* TASK INSTRUCTIONS *
Copy the records below verbatim, from the first line through the line containing "out_bytes := [Byte.x20;", inclusive, and output nothing else.

* DATASET CONTENT *
(** ** A concrete host *)

Definition posix_system : System :=
  {| on_posix := true; on_windows := false; pathsep := ":"%char;
     curr_dir := "/opt/commoncode/src" |}.

Definition ascii_or_qmark (b : Byte.byte) : ascii :=
  let c := Ascii.ascii_of_byte b in
  if (nat_of_ascii c <? 128)%nat then c else "?"%char.

Definition demo_toascii (b : bytes) : string :=
  String.string_of_list_ascii (map ascii_or_qmark b).

(** A tool that prints [" X\n"] and ["Y\n"] and exits with code 7. *)
Definition demo_process : process :=
  {| pid := 42; returncode := 7;
     out_bytes := [Byte.x20; Byte.x58; Byte.x0a];
     err_bytes := [Byte.x59; Byte.x0a];
     proc_stdin := None; proc_stdout := None; proc_stderr := None |}.

Definition demo_externals : Externals :=
  {| temp_dir_name := λ prefix _, "/tmp/" +:+ prefix +:+ "0";
     toascii := demo_toascii;
     popen_model := λ a _,
       match pa_cmd a with
       | "/bin/tool" :: _ => Ok demo_process
       | _ => Err (FileNotFoundError ["No such file or directory"])
       end;
     cdll_model := λ p _,
       if String.eqb p "/opt/lib/libdemo.so" then Ok {| lib_name := Some p |}
       else Err (OSError ["cannot open shared object file"]);
     pformat := λ _, "{}";
     format_exc := λ _, "Traceback" |}.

* ANSWER FOR THIS EXERCISE *
(** ** A concrete host *)

Definition posix_system : System :=
  {| on_posix := true; on_windows := false; pathsep := ":"%char;
     curr_dir := "/opt/commoncode/src" |}.

Definition ascii_or_qmark (b : Byte.byte) : ascii :=
  let c := Ascii.ascii_of_byte b in
  if (nat_of_ascii c <? 128)%nat then c else "?"%char.

Definition demo_toascii (b : bytes) : string :=
  String.string_of_list_ascii (map ascii_or_qmark b).

(** A tool that prints [" X\n"] and ["Y\n"] and exits with code 7. *)
Definition demo_process : process :=
  {| pid := 42; returncode := 7;
     out_bytes := [Byte.x20; Byte.x58; Byte.x0a];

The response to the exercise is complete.